Mitochondrial genetic is typically an outpatient procedure which is only eligible for coverage as an inpatient procedure in special circumstances, including, but not limited to, the presence of a co-morbid condition that would require monitoring in a more controlled environment such as the inpatient setting.


The policy position applies to all commercial lines of business


Denial Statements

Services that do not meet the criteria of this policy will not be considered medically necessary.
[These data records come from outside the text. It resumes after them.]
(* ===== verification/SyscallFile.v ===== *)
(** * SyscallFile: what the calls on open files and on the console do

    [UserSpec] is what the handlers may rely on in user memory: while
    [user_has m t a w bs], the process whose tables are [t] may read (and write, if
    [w]) the bytes from [a] on, which are [bs].  Under it and [FileSpec] the calls
    [read], [write], [open] and [close] do to the file, the descriptor, the console
    and the memory of the caller what they promise. *)

From S2P Require Import Prelude Text Context Time BlockDev Descriptors Paths Sched Syscalls SyscallSafe.

(** Two ranges of addresses that have no byte in common. *)
Definition apart_from (a n b k : Z) : Prop := b + k ≤ a ∨ a + n ≤ b.

Class UserSpec (M G K T : Type) `{UserMem M G K T} := {
  user_has : M → T → Z → bool → list Z → Prop;
  us_bytes m t a w bs : user_has m t a w bs → bytes bs;
  us_readable m t a w bs : user_has m t a w bs → user_has m t a false bs;
  us_split m t a w xs ys : user_has m t a w (xs ++ ys) ↔
    user_has m t a w xs ∧ user_has m t (a + Z.of_nat (length xs)) w ys;
  us_validate m t a w bs : user_has m t a w bs →
    ∃ m', um_validate t a (Z.of_nat (length bs)) w m = Done (true, m')
      ∧ ∀ b w' ds, user_has m t b w' ds → user_has m' t b w' ds;
  us_load m t a w bs : user_has m t a w bs →
    ∃ m', um_load a (Z.of_nat (length bs)) m = Done (bs, m')
      ∧ ∀ b w' ds, user_has m t b w' ds → user_has m' t b w' ds;
  us_store m t a old d : user_has m t a true old → bytes d → length d = length old →
    ∃ m', um_store a d m = Done (tt, m') ∧ user_has m' t a true d
      ∧ ∀ b w' ds, user_has m t b w' ds → apart_from a (Z.of_nat (length d)) b (Z.of_nat (length ds)) →
          user_has m' t b w' ds;
}.

Section Calls.
Context {M FS D F G K T : Type} `{ProcMemory M G K T, UserSpec M G K T, FileSpec FS F, DirOps FS D F}.
Context (root : D) (padding : list Z) (user_code user_data : Z).
Abbreviation sys := (system M FS D F G K T).
Implicit Types (s : sys) (frame : FullInterruptStackFrame) (m : M).

Abbreviation proc := (Process D F G K T).
Definition current s : option proc := PROCESSES (kern s) !! CURRENT_INDEX (kern s).
Definition with_memory m s : sys := set_kern (set_mem m (kern s)) s.

(** What the process has in memory outside of [a..a+n] is still there. *)
Definition user_kept m m' (t : T) (a n : Z) : Prop :=
  ∀ b w ds, user_has m t b w ds → apart_from a n b (Z.of_nat (length ds)) → user_has m' t b w ds.

(** ** Copies *)

Lemma in_memory_done {A} (f : kst M A) s a m' :
  f (MEM (kern s)) = Done (a, m') → in_memory (FS := FS) (D := D) (F := F) f s = Done (a, with_memory m' s).
Proof. intros E. unfold in_memory, in_kernel, in_mem, zoom. by rewrite E. Qed.

(** The current process is [p], with the tables [t]. *)
Definition runs s (p : proc) (t : T) : Prop := current s = Some p ∧ ring3_page_table p = Some t.

Lemma running_memory s p t m' : runs s p t → runs (with_memory m' s) p t.
Proof. done. Qed.

Lemma running_table s p t k : runs s p t → with_table k s = k t s.
Proof. intros [Hp Ht]. apply current_table. unfold current in Hp. by rewrite Hp. Qed.

Lemma check_accepts s t a w bs : user_has (MEM (kern s)) t a w bs →
  ∃ m', can_process_pointer (FS := FS) (D := D) (F := F) t a (Z.of_nat (length bs)) w s = Done (true, with_memory m' s)
    ∧ ∀ b w' ds, user_has (MEM (kern s)) t b w' ds → user_has m' t b w' ds.
Proof.
  intros Hu. destruct (us_validate _ _ _ _ _ Hu) as (m' & E & Hk). exists m'. split; [by apply in_memory_done | done].
Qed.

Lemma copy_from_user_ok s t a w bs : user_has (MEM (kern s)) t a w bs →
  ∃ m', copy_from_user (FS := FS) (D := D) (F := F) t a (Z.of_nat (length bs)) s = Done (Some bs, with_memory m' s)
    ∧ ∀ b w' ds, user_has (MEM (kern s)) t b w' ds → user_has m' t b w' ds.
Proof.
  intros Hu%us_readable. unfold copy_from_user. destruct (check_accepts s t a false bs Hu) as (m1 & E1 & K1).
  rewrite (kbind_done _ _ _ _ _ E1). cbn [negb]. destruct (Z.eqb_spec (Z.of_nat (length bs)) 0) as [E0|E0].
  - exists m1. destruct bs; [by split | cbn in E0; lia].
  - destruct (us_load m1 t a false bs (K1 _ _ _ Hu)) as (m2 & E2 & K2). exists m2.
    rewrite (kbind_done _ _ _ _ _ (in_memory_done _ (with_memory m1 s) _ _ E2)). split; [done|]. intros. by apply K2, K1.
Qed.

Lemma copy_to_user_ok s t a old d : user_has (MEM (kern s)) t a true old → bytes d → length d = length old →
  ∃ m', copy_to_user (FS := FS) (D := D) (F := F) t a d s = Done (Some tt, with_memory m' s)
    ∧ user_has m' t a true d ∧ user_kept (MEM (kern s)) m' t a (Z.of_nat (length d)).
Proof.
  intros Hu Hb Hl. unfold copy_to_user. rewrite Hl. destruct (check_accepts s t a true old Hu) as (m1 & E1 & K1).
  rewrite (kbind_done _ _ _ _ _ E1). cbn [negb]. destruct d as [|x d].
  - destruct old; [|done]. exists m1. split_and!; [done | by apply K1 |]. intros b w ds Hd _. by apply K1.
  - destruct (us_store m1 t a old (x :: d) (K1 _ _ _ Hu) Hb Hl) as (m2 & E2 & U2 & K2). exists m2.
    rewrite (kbind_done _ _ _ _ _ (in_memory_done _ (with_memory m1 s) _ _ E2)). split_and!; [done | done |].
    intros b w ds Hd Ha. rewrite <- Hl in *. by apply K2; [apply K1|].
Qed.

(** ** Descriptors of the current process *)

(** The state after an operation on the descriptors. *)
Definition after_fds (fds : fd_table F) (f : FS) s : sys :=
  match current s with
  | Some p => {| kern := set_processes (<[CURRENT_INDEX (kern s) := set_fds fds p]> (PROCESSES (kern s))) (kern s);
                 files := f; console := console s |}
  | None => s
  end.

Lemma current_fds_done {A} (op : fdm (S := FS) (F := F) A) none s p t a fds' f' :
  runs s p t → op (proc_fds p, files s) = Done (a, (fds', f')) →
  with_current_fds (M := M) (D := D) (G := G) (K := K) (T := T) op none s = Done (a, after_fds fds' f' s).
Proof. intros [Hp _] E. unfold with_current_fds, after_fds. unfold current in *. rewrite Hp, E. done. Qed.

Lemma running_after s p t fds' f' : runs s p t → runs (after_fds fds' f' s) (set_fds fds' p) t.
Proof.
  intros [Hp Ht]. split; [|done]. unfold after_fds. rewrite Hp. unfold current in *. cbn.
  by rewrite list_lookup_insert_eq by (by eapply lookup_lt_Some).
Qed.

Lemma after_files s p t fds' f' : runs s p t → files (after_fds fds' f' s) = f'.
Proof. intros [Hp _]. unfold after_fds. by rewrite Hp. Qed.
Lemma after_console fds' f' s : console (after_fds fds' f' s) = console s.
Proof. unfold after_fds. by destruct (current s). Qed.
Lemma after_mem fds' f' s : MEM (kern (after_fds fds' f' s)) = MEM (kern s).
Proof. unfold after_fds. by destruct (current s). Qed.
Lemma get_set_byte w j v : 0 ≤ j → 0 ≤ v < 256 → get_byte (set_byte w j v) j = v.
Proof.
  intros Hj Hv. apply Z.bits_inj'. intros i Hi. rewrite get_byte_bit, set_byte_bit by lia.
  destruct (Z.ltb_spec i 8), (Z.leb_spec (8 * j) (i + 8 * j)), (Z.ltb_spec (i + 8 * j) (8 * j + 8)); try lia; cbn.
  - f_equal. lia.
  - symmetry. destruct (decide (v = 0)) as [->|]; [apply Z.bits_0|]. apply Z.bits_above_log2; [lia|].
    apply Z.log2_lt_pow2; [lia|]. pose proof (Z.pow_le_mono_r 2 8 i ltac:(lia) ltac:(lia)). lia.
Qed.

Lemma get_set_other w j v j' : 0 ≤ j → 0 ≤ j' → j ≠ j' → 0 ≤ v < 256 → get_byte (set_byte w j v) j' = get_byte w j'.
Proof.
  intros Hj Hj' Hne Hv. apply Z.bits_inj'. intros i Hi. rewrite !get_byte_bit by done. rewrite set_byte_bit by lia.
  destruct (Z.ltb_spec i 8); cbn; [|done].
  destruct (Z.leb_spec (8 * j) (i + 8 * j')), (Z.ltb_spec (i + 8 * j') (8 * j + 8)); cbn; try done. lia.
Qed.

(** A table outside of which a frame lies does not see its words. *)
Lemma node_upd_outside m P g i v p : outside m P g → table_path p → node (upd m g i v) P p = node m P p.
Proof.
  intros Ho. induction p as [|j p IH] using rev_ind; intros Hp; [done|].
  apply table_path_snoc in Hp as (Hp & Hl & Hj). rewrite !node_app, IH by done.
  destruct (node m P p) as [f|] eqn:E; [|done]. cbn. rewrite upd_ne; [done|]. intros [-> _]. by apply (Ho p Hp).
Qed.

Lemma leaf_upd_outside m P g i v page : outside m P g → leaf (upd m g i v) P page = leaf m P page.
Proof.
  intros Ho. unfold leaf. rewrite node_upd_outside; [|done|apply leaf_path].
  destruct (node m P _) as [f|] eqn:E; [|done]. apply upd_ne. intros [-> _]. by apply (Ho _ (leaf_path page)).
Qed.

Lemma outside_upd m P g i v h : outside m P g → outside m P h → outside (upd m g i v) P h.
Proof. intros Hg Hh p Hp. rewrite node_upd_outside by done. by apply Hh. Qed.

(** ** Address spaces *)

Section Space.
Context {A : Type} `{PageFrameAllocator A}.
(** The active root and the tables of the page table region, as in PageWalk. *)
Context (c f3 f2 f1 kp t s1 : Z).
Implicit Types (k : machine A).
Abbreviation region := (region_ok c f3 f2 f1 kp t s1).

(** Page [p] is open to the process (to write, if [w]), and lies in frame [g]. *)
Definition user_page k (w : bool) (p g : Z) : Prop :=
  ring3_access w (leaf (phys k) c p) ∧ entry_get_frame (leaf (phys k) c p) = Some g.

(** The addresses of user programs. *)
Definition USER_END : Z := 2 ^ 47.
Definition user_number (p : Z) : Prop := 0 ≤ p < USER_END / PAGE_SIZE.

(** The tables at [tbl] are the active ones, and every page of the process has a
    frame of its own, which holds no table. *)
Record space_ok k (tbl : Z) : Prop := {
  sp_region : region k;
  sp_temp : temp_kernel f1 t k;
  sp_low : low (phys k) c f1;
  sp_table : ∃ s, tbl = slot_addr s ∧ s ≠ t ∧ table_at f1 k s c;
  sp_own p g : user_number p → user_page k false p g → outside (phys k) c g ∧ g ≠ kp;
  sp_once p p' g : user_number p → user_number p' → user_page k false p g → user_page k false p' g → p = p';
}.

Definition has_byte k (w : bool) (a b : Z) : Prop :=
  ∃ g, user_page k w (a / PAGE_SIZE) g ∧ get_byte (phys k g (a mod PAGE_SIZE / 8)) (a mod 8) = b.

Definition in_user (a : Z) : Prop := 0 ≤ a < USER_END.

Lemma in_user_page a : in_user a → user_number (a / PAGE_SIZE).
Proof. unfold in_user, user_number, USER_END, PAGE_SIZE. intros. Z.to_euclidean_division_equations. lia. Qed.

Lemma user_page_weaken k w p g : user_page k w p g → user_page k false p g.
Proof. intros [(H0 & H1 & _) Hg]. done. Qed.

Lemma region_nodes k : region k →
  node (phys k) c [R4] = Some f3 ∧ node (phys k) c [R4; R3] = Some f2 ∧ node (phys k) c [R4; R3; R2] = Some f1.
Proof. intros [[H3 H2 H1 _ _ _] _ _ _ _ _]. cbn [node]. rewrite H3, H2, H1. done. Qed.

Lemma outside_tables k g : region k → outside (phys k) c g → g ≠ c ∧ g ≠ f3 ∧ g ≠ f2 ∧ g ≠ f1.
Proof.
  intros Hk Ho. destruct (region_nodes k Hk) as (H3 & H2 & H1).
  split_and!; intros ->.
  - apply (Ho []); [|done]. split; [cbn; lia | constructor].
  - apply (Ho [R4]); [|done]. split; [cbn; lia | by repeat constructor].
  - apply (Ho [R4; R3]); [|done]. split; [cbn; lia | by repeat constructor].
  - apply (Ho [R4; R3; R2]); [|done]. split; [cbn; lia | by repeat constructor].
Qed.
(* ===== verification/Fis.v ===== *)
(** * Fis: the frame information structures of SATA (src/src/ahci/fis.rs)

    The structures a device sends, next to the [FisRegH2D] of Ahci.v: one module per
    [struct], its fields, its bytes as [repr(C)] lays them out, and the accessors of
    the byte in which several fields share one [u8]. *)

From S2P Require Import Prelude Ahci AhciPrdt.

Inductive FisType := TRegH2D | TRegD2H | TDMAAct | TDMASetup | TData | TBIST | TPIOSetup | TDevBits.

Definition fis_type_code (t : FisType) : Z :=
  match t with
  | TRegH2D => 0x27 | TRegD2H => 0x34 | TDMAAct => 0x39 | TDMASetup => 0x41
  | TData => 0x46 | TBIST => 0x58 | TPIOSetup => 0x5F | TDevBits => 0xA1
  end.

Module D2H.
Record FisRegD2H := {
  fis_type : Z;
  pmport_rsv0_i_rsv1 : Z;
  status : Z;
  error : Z;
  lba0 : Z; lba1 : Z; lba2 : Z;
  device : Z;
  lba3 : Z; lba4 : Z; lba5 : Z;
  rsv2 : Z;
  count_low : Z;
  count_high : Z;
  rsv3 : list Z;
  rsv4 : list Z;
}.

Definition set_packed (x : Z) (f : FisRegD2H) : FisRegD2H :=
  {| fis_type := fis_type f; pmport_rsv0_i_rsv1 := x; status := status f; error := error f;
     lba0 := lba0 f; lba1 := lba1 f; lba2 := lba2 f; device := device f; lba3 := lba3 f; lba4 := lba4 f; lba5 := lba5 f;
     rsv2 := rsv2 f; count_low := count_low f; count_high := count_high f; rsv3 := rsv3 f; rsv4 := rsv4 f |}.

Definition get_pmport (f : FisRegD2H) : Z := Z.land (pmport_rsv0_i_rsv1 f) 0x0F.
Definition get_interrupt_bit (f : FisRegD2H) : Z := Z.land (pmport_rsv0_i_rsv1 f) 0x40.
Definition set_pmport (val : Z) (f : FisRegD2H) : FisRegD2H := set_packed (put_pmport val (pmport_rsv0_i_rsv1 f)) f.
Definition set_interrupt_bit (val : bool) (f : FisRegD2H) : FisRegD2H := set_packed (set_flag 0x40 val (pmport_rsv0_i_rsv1 f)) f.

Definition fis_bytes (f : FisRegD2H) : list Z :=
  [fis_type f; pmport_rsv0_i_rsv1 f; status f; error f; lba0 f; lba1 f; lba2 f; device f; lba3 f; lba4 f; lba5 f; rsv2 f;
   count_low f; count_high f] ++ rsv3 f ++ rsv4 f.
Definition fis_of (bs : list Z) : FisRegD2H :=
  let b i := nth i bs 0 in
  {| fis_type := b 0%nat; pmport_rsv0_i_rsv1 := b 1%nat; status := b 2%nat; error := b 3%nat;
     lba0 := b 4%nat; lba1 := b 5%nat; lba2 := b 6%nat; device := b 7%nat; lba3 := b 8%nat; lba4 := b 9%nat; lba5 := b 10%nat;
     rsv2 := b 11%nat; count_low := b 12%nat; count_high := b 13%nat; rsv3 := take 2 (drop 14 bs); rsv4 := take 4 (drop 16 bs) |}.
End D2H.

Module Data.
Record FisData := {
  fis_type : Z;
  pmport_rsv0 : Z;
  rsv1 : list Z;
  payload : Z;
}.

Definition set_packed (x : Z) (f : FisData) : FisData :=
  {| fis_type := fis_type f; pmport_rsv0 := x; rsv1 := rsv1 f; payload := payload f |}.
Definition get_pmport (f : FisData) : Z := Z.land (pmport_rsv0 f) 0x0F.
Definition set_pmport (val : Z) (f : FisData) : FisData := set_packed (put_pmport val (pmport_rsv0 f)) f.

Definition fis_bytes (f : FisData) : list Z := [fis_type f; pmport_rsv0 f] ++ rsv1 f ++ le_bytes 4 (payload f).
Definition fis_of (bs : list Z) : FisData :=
  {| fis_type := nth 0 bs 0; pmport_rsv0 := nth 1 bs 0; rsv1 := take 2 (drop 2 bs); payload := le_value (take 4 (drop 4 bs)) |}.
End Data.

Module PIOSetup.
Record FisPIOSetup := {
  fis_type : Z;
  pmport_rsv0_d_i_rsv1 : Z;
  status : Z;
  error : Z;
  lba0 : Z; lba1 : Z; lba2 : Z;
  device : Z;
  lba3 : Z; lba4 : Z; lba5 : Z;
  rsv2 : Z;
  count_low : Z;
  count_high : Z;
  rsv3 : Z;
  e_status : Z;
  tc : Z;
  rsv4 : list Z;
}.

Definition set_packed (x : Z) (f : FisPIOSetup) : FisPIOSetup :=
  {| fis_type := fis_type f; pmport_rsv0_d_i_rsv1 := x; status := status f; error := error f;
     lba0 := lba0 f; lba1 := lba1 f; lba2 := lba2 f; device := device f; lba3 := lba3 f; lba4 := lba4 f; lba5 := lba5 f;
     rsv2 := rsv2 f; count_low := count_low f; count_high := count_high f; rsv3 := rsv3 f; e_status := e_status f;
     tc := tc f; rsv4 := rsv4 f |}.

Definition get_pmport (f : FisPIOSetup) : Z := Z.land (pmport_rsv0_d_i_rsv1 f) 0x0F.
Definition get_direction (f : FisPIOSetup) : Z := Z.land (pmport_rsv0_d_i_rsv1 f) 0x20.
Definition get_interrupt_bit (f : FisPIOSetup) : Z := Z.land (pmport_rsv0_d_i_rsv1 f) 0x40.
Definition set_pmport (val : Z) (f : FisPIOSetup) : FisPIOSetup := set_packed (put_pmport val (pmport_rsv0_d_i_rsv1 f)) f.
Definition set_direction (val : bool) (f : FisPIOSetup) : FisPIOSetup := set_packed (set_flag 0x20 val (pmport_rsv0_d_i_rsv1 f)) f.
Definition set_interrupt_bit (val : bool) (f : FisPIOSetup) : FisPIOSetup := set_packed (set_flag 0x40 val (pmport_rsv0_d_i_rsv1 f)) f.

Definition fis_bytes (f : FisPIOSetup) : list Z :=
  [fis_type f; pmport_rsv0_d_i_rsv1 f; status f; error f; lba0 f; lba1 f; lba2 f; device f; lba3 f; lba4 f; lba5 f; rsv2 f;
   count_low f; count_high f; rsv3 f; e_status f] ++ le_bytes 2 (tc f) ++ rsv4 f.
Definition fis_of (bs : list Z) : FisPIOSetup :=
  let b i := nth i bs 0 in
  {| fis_type := b 0%nat; pmport_rsv0_d_i_rsv1 := b 1%nat; status := b 2%nat; error := b 3%nat;
     lba0 := b 4%nat; lba1 := b 5%nat; lba2 := b 6%nat; device := b 7%nat; lba3 := b 8%nat; lba4 := b 9%nat; lba5 := b 10%nat;
     rsv2 := b 11%nat; count_low := b 12%nat; count_high := b 13%nat; rsv3 := b 14%nat; e_status := b 15%nat;
     tc := le_value (take 2 (drop 16 bs)); rsv4 := take 2 (drop 18 bs) |}.
End PIOSetup.

Module DMASetup.
Record FisDMASetup := {
  fis_type : Z;
  pmport_rsv0_d_i_a : Z;
  rsv1 : list Z;
  dma_buffer_id : Z;
  rsv2 : Z;
  dma_buffer_offset : Z;
  transfer_count : Z;
  rsv3 : Z;
}.

Definition set_packed (x : Z) (f : FisDMASetup) : FisDMASetup :=
  {| fis_type := fis_type f; pmport_rsv0_d_i_a := x; rsv1 := rsv1 f; dma_buffer_id := dma_buffer_id f; rsv2 := rsv2 f;
     dma_buffer_offset := dma_buffer_offset f; transfer_count := transfer_count f; rsv3 := rsv3 f |}.

Definition get_pmport (f : FisDMASetup) : Z := Z.land (pmport_rsv0_d_i_a f) 0x0F.
Definition get_direction (f : FisDMASetup) : Z := Z.land (pmport_rsv0_d_i_a f) 0x20.
Definition get_interrupt_bit (f : FisDMASetup) : Z := Z.land (pmport_rsv0_d_i_a f) 0x40.
Definition get_auto_activate (f : FisDMASetup) : Z := Z.land (pmport_rsv0_d_i_a f) 0x80.
Definition set_pmport (val : Z) (f : FisDMASetup) : FisDMASetup := set_packed (put_pmport val (pmport_rsv0_d_i_a f)) f.
Definition set_direction (val : bool) (f : FisDMASetup) : FisDMASetup := set_packed (set_flag 0x20 val (pmport_rsv0_d_i_a f)) f.
Definition set_interrupt_bit (val : bool) (f : FisDMASetup) : FisDMASetup := set_packed (set_flag 0x40 val (pmport_rsv0_d_i_a f)) f.
Definition set_auto_activate (val : bool) (f : FisDMASetup) : FisDMASetup := set_packed (set_flag 0x80 val (pmport_rsv0_d_i_a f)) f.

(** The 64-bit buffer identifier is aligned to 8: four bytes of padding precede it. *)
Definition fis_bytes (padding : list Z) (f : FisDMASetup) : list Z :=
  [fis_type f; pmport_rsv0_d_i_a f] ++ rsv1 f ++ padding ++ le_bytes 8 (dma_buffer_id f) ++ le_bytes 4 (rsv2 f)
  ++ le_bytes 4 (dma_buffer_offset f) ++ le_bytes 4 (transfer_count f) ++ le_bytes 4 (rsv3 f).
End DMASetup.

(** ** The shared byte *)

(** Reading a flag that was set. *)
Lemma flag_set k b x : 0 ≤ k → negb (Z.land (set_flag (2 ^ k) b x) (2 ^ k) =? 0) = b.
Proof.
  intros Hk. assert (E : Z.land (set_flag (2 ^ k) b x) (2 ^ k) = if b then 2 ^ k else 0).
  { apply Z.bits_inj'. intros i Hi. rewrite Z.land_spec, set_flag_bit, Z.pow2_bits_eqb by done.
    rewrite (Z.eqb_sym k i). destruct (Z.eqb_spec i k) as [->|Hne]; cbn [andb].
    - destruct b; [by rewrite Z.pow2_bits_true | by rewrite Z.bits_0].
    - rewrite andb_false_r. destruct b; [by rewrite Z.pow2_bits_false by congruence | by rewrite Z.bits_0]. }
  rewrite E. destruct b; [|done]. pose proof (Z.pow_pos_nonneg 2 k). destruct (Z.eqb_spec (2 ^ k) 0); [lia | done].
Qed.

(** Another flag keeps its value. *)
Lemma flag_other k j b x : 0 ≤ k → 0 ≤ j → j ≠ k → Z.land (set_flag (2 ^ k) b x) (2 ^ j) = Z.land x (2 ^ j).
Proof.
  intros Hk Hj Hne. apply Z.bits_inj'. intros i Hi. rewrite !Z.land_spec, set_flag_bit, Z.pow2_bits_eqb by done.
  destruct (Z.eqb_spec j i) as [->|]; [|by rewrite !andb_false_r]. by destruct (Z.eqb_spec i k).
Qed.

(** The flags of the DMA set-up are independent: each reads as it was set, whatever
    was set before. *)
Theorem dma_setup_flags d i a f :
  let f' := DMASetup.set_auto_activate a (DMASetup.set_interrupt_bit i (DMASetup.set_direction d f)) in
  negb (DMASetup.get_direction f' =? 0) = d ∧ negb (DMASetup.get_interrupt_bit f' =? 0) = i
  ∧ negb (DMASetup.get_auto_activate f' =? 0) = a ∧ DMASetup.dma_buffer_id f' = DMASetup.dma_buffer_id f.
Proof.
  unfold DMASetup.get_direction, DMASetup.get_interrupt_bit, DMASetup.get_auto_activate. cbn.
  change 0x20 with (2 ^ 5). change 0x40 with (2 ^ 6). change 0x80 with (2 ^ 7).
  rewrite !flag_set, (flag_other 7 5), (flag_other 6 5), (flag_other 7 6), !flag_set by lia. done.
Qed.

(** [set_pmport] does not set the port: the old one stays or-ed in, and every flag
    above it is lost. *)
Lemma set_pmport_merges v f :
  D2H.get_pmport (D2H.set_pmport v f) = Z.lor (D2H.get_pmport f) (Z.land v 0x0F)
  ∧ D2H.get_interrupt_bit (D2H.set_pmport v f) = 0.
Proof.
  unfold D2H.get_pmport, D2H.get_interrupt_bit. cbn. unfold put_pmport. split.
  - apply Z.bits_inj'. intros i Hi. change 0x0F with (Z.ones 4). change 0xF0 with (Z.shiftl (Z.ones 4) 4).
    rewrite !Z.land_spec, !Z.lor_spec, !Z.land_spec, Z.ldiff_spec, Z.shiftl_spec, !Z.testbit_ones by lia.
    destruct (Z.leb_spec 0 i), (Z.ltb_spec i 4), (Z.leb_spec 0 (i - 4)), (Z.ltb_spec (i - 4) 4); try lia; cbn;
      by rewrite ?andb_true_r, ?andb_false_r, ?orb_false_r.
  - apply Z.bits_inj'. intros i Hi. change 0x0F with (Z.ones 4). change 0xF0 with (Z.shiftl (Z.ones 4) 4). change 0x40 with (2 ^ 6).
    rewrite Z.bits_0, !Z.land_spec, Z.lor_spec, Z.land_spec, Z.ldiff_spec, Z.shiftl_spec, !Z.testbit_ones, Z.pow2_bits_eqb by lia.
    destruct (Z.eqb_spec 6 i) as [<-|]; [|by rewrite andb_false_r]. cbn. by rewrite !andb_false_r.
Qed.

(** ** Layout *)

Definition d2h_wf (f : D2H.FisRegD2H) : Prop := length (D2H.rsv3 f) = 2%nat ∧ length (D2H.rsv4 f) = 4%nat.

(** The 20 bytes of the specification, and back. *)
Theorem d2h_roundtrip f : d2h_wf f → length (D2H.fis_bytes f) = 20%nat ∧ D2H.fis_of (D2H.fis_bytes f) = f.
Proof.
  intros [H3 H4]. destruct f as [ty pk st er l0 l1 l2 dv l3 l4 l5 r2 cl ch r3 r4]. cbn in H3, H4.
  destruct r3 as [|a [|b [|]]], r4 as [|c [|d [|e [|g [|]]]]]; try discriminate. done.
Qed.

Theorem pio_setup_roundtrip f : 0 ≤ PIOSetup.tc f < 2 ^ 16 → length (PIOSetup.rsv4 f) = 2%nat →
  length (PIOSetup.fis_bytes f) = 20%nat ∧ PIOSetup.fis_of (PIOSetup.fis_bytes f) = f.
Proof.
  intros Ht H4. destruct f as [ty pk st er l0 l1 l2 dv l3 l4 l5 r2 cl ch r3 es tc r4]. cbn in Ht, H4.
  destruct r4 as [|a [|b [|]]]; try discriminate. split; [done|].
  transitivity (PIOSetup.Build_FisPIOSetup ty pk st er l0 l1 l2 dv l3 l4 l5 r2 cl ch r3 es (le_value (le_bytes 2 tc)) [a; b]); [done|].
  f_equal. rewrite le_value_le_bytes. apply Z.mod_small. lia.
Qed.

(** The buffer identifier of the DMA set-up starts at byte 8; the specification and
    the comment on the field have it at byte 4. *)
Lemma dma_setup_offset padding f : length padding = 4%nat → length (DMASetup.rsv1 f) = 2%nat →
  take 8 (drop 8 (DMASetup.fis_bytes padding f)) = le_bytes 8 (DMASetup.dma_buffer_id f)
  ∧ length (DMASetup.fis_bytes padding f) = 32%nat.
Proof.
  intros Hp Hr. unfold DMASetup.fis_bytes. destruct padding as [|a [|b [|c [|d [|]]]]], (DMASetup.rsv1 f) as [|x [|y [|]]]; try discriminate.
  done.
Qed.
A network provider cannot bill the member for the denied service unless: (a) the provider has given advance written notice, informing the member that the service may be deemed not medically necessary; (b) the member is provided with an estimate of the cost; and (c) the member agrees in writing to assume financial responsibility in advance of receiving the service. The signed agreement must be maintained in the provider’s records.